Africa’s Islamic finance industry needs to overcome negative perceptions among non-Muslims to successfully expand into predominantly Christian sub-Saharan Africa, an industry leader said.

Northern Africa is largely Muslim and countries such as Egypt and Sudan have offered Islamic banking for decades. Now some lenders are looking to expand into sub-Saharan nations, such as Uganda which is 80% Christian.

Islamic finance caters for customers who want to avoid earning interest, which is viewed as usury under Islamic law.

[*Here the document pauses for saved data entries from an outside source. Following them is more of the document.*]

(** C32. The kill switch. Started on any set of bindings, with stores and a log
    that answer, and enough fuel for one page per binding, the sweep over the
    pages ends, and afterwards no binding is left and no token of any of them is
    in the vault, whatever the sources answered and whether or not they are still
    configured. Every binding was counted, and none as failed. *)
Theorem RevokeAllBindings_complete fuel l w :
  store_answers (B:=B) → log_takes_all (Lg:=Lg) → (0 < fe_sweepPage s)%Z → rests s w →
  all_rows w l → Forall (λ b, valid_key (bkey b)) l → length l < fuel →
  ∃ w' sum, run (RevokeAllBindings s fuel) w = Some (w', Ok (sum, None)) ∧ rests s w' ∧
    (∀ k, row w' k = None) ∧ (∀ b, b ∈ l → secretAt s w' (ident (bkey b)) = None) ∧
    su_Total sum = Z.of_nat (length l) ∧ su_Revoked sum = Z.of_nat (length l) ∧ su_Failed sum = 0%Z.
Proof.
  intros Hans Hlog Hpos Hw Hall Hval Hfuel.
  destruct (runs_elim _ _ _ (runs_RevokeAll Hans Hlog fuel l w Hpos Hfuel Hw Hall Hval))
    as (w' & r & Hrun & (Hw' & Hg & Hr & _) & sum & -> & Hc1 & Hc2 & Hc3).
  exists w', sum. split_and!; try done. 2: { intros b Hb. by apply Hg. }
  intros k. destruct (decide (k ∈ bkey <$> l)) as [(b & -> & Hb)%list_elem_of_fmap|Hno]; [by apply Hg|].
  rewrite Hr by done. destruct (row w k) as [x|] eqn:E; [|done]. destruct Hno.
  destruct (bound_key _ _ _ (proj1 Hw) E) as [<- _]. apply list_elem_of_fmap_2. by apply Hall.
Qed.
End properties.
(** The loop over the purged requests: their codes go, and are counted. *)
Definition purge_code_step (acc : OIDCStore * nat) (id : string) : OIDCStore * nat :=
  let '(s, n) := acc in
  let '(T, k) := deleteCodesForRequestLocked id (os_codes s) in (set_codes T s, n + k).
Definition purge_codes (ids : list string) (s : OIDCStore) : OIDCStore * nat := foldl purge_code_step (s, 0) ids.

(** [normalizeUserCode]. *)
Definition normalizeUserCode (code : string) : string :=
  strings_ToUpper (str_filter (λ c, negb (bool_decide (c = dash))) code).

Definition drop_device (h : string) (d : deviceRecord) (T : DeviceTable) : DeviceTable :=
  mkDeviceTable (delete h (devices T)) (delete (normalizeUserCode (dv_userCode d)) (userCodes T)).

(** The loops over the device authorizations, with the number removed. *)
Definition purge_device_step (P : deviceRecord → bool) (acc : DeviceTable * nat) (e : string * deviceRecord) : DeviceTable * nat :=
  let '(T, n) := acc in if P e.2 then (drop_device e.1 e.2 T, S n) else (T, n).
Definition purge_devices (P : deviceRecord → bool) (T : DeviceTable) : DeviceTable * nat :=
  foldl (purge_device_step P) (T, 0) (range (devices T)).

(** Requests, their codes and devices that match: what a revocation takes
    besides tokens. The result counts requests, codes and devices. *)
Definition purge_pending (P : AuthRequest → bool) (Q : deviceRecord → bool) (ids : list string) (s : OIDCStore)
    : OIDCStore * (nat * nat * nat) :=
  let '(s, purged) := purge_requests P ids s in
  let '(s, ncodes) := purge_codes (range_set purged) s in
  let '(T, ndevices) := purge_devices Q (os_devices s) in
  (set_devices T s, (size purged, ncodes, ndevices)).

(** [RevokeGrant]. *)
Definition RevokeGrant_locked (subject clientID : string) (s : OIDCStore) : OIDCStore :=
  let s := set_epochs (bumpRevocationEpochsLocked clientID subject (revocationEpochs s)) s in
  let s := drop_grant_tokens subject clientID s in
  (purge_pending (λ req, bool_decide (oa_ClientID req = clientID))
     (λ d, bool_decide (dv_clientID d = clientID) && bool_decide (dv_subject d = subject))
     (range_set (ix_keys (requestBySubject (os_requests s)) subject)) s).1.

Islamic banking operates on a small scale in a few sub-Saharan countries, such as Kenya, South Africa, Botswana and Nigeria. Industry participants say Tanzania, Malawi, Uganda and Zambia would be next. Each have minority Muslim populations.
“The biggest challenge we face is the perception that this is a bank only for Muslims, which is not correct,” said Suleiman Shahbal, chairman of Gulf African Bank, which was launched in 2008 and is one of Kenya’s two Islamic banks.
“This is a business and frankly we are indifferent to whether you are Muslim, Christian, Hindu, a non-believer or whatever,” Shahbal said, who added that Islamic banking institutions were still accused of hiding political agendas.
“Some people are extremely hostile and they see a political agenda in Islamic banking. It is not political at all, we have no political agenda … Some even think we support al Qaeda, which is of course complete nonsense,” Shahbal said.

The Islamic finance industry is eager to grow outside its main centres in the Gulf Arab region and South East Asia.

Ebrahim Ahmed Patel, chief of South Africa’s FNB and WesBank Islamic Finance, told a Nairobi conference the Islamic finance market in Africa is potentially worth $235 billion.

Experts say national regulatory bodies need to be open to facilitating an alternative system of banking. Kenya has made adjustments to its banking laws which allowed the emergence of Islamic finance in the east Africa.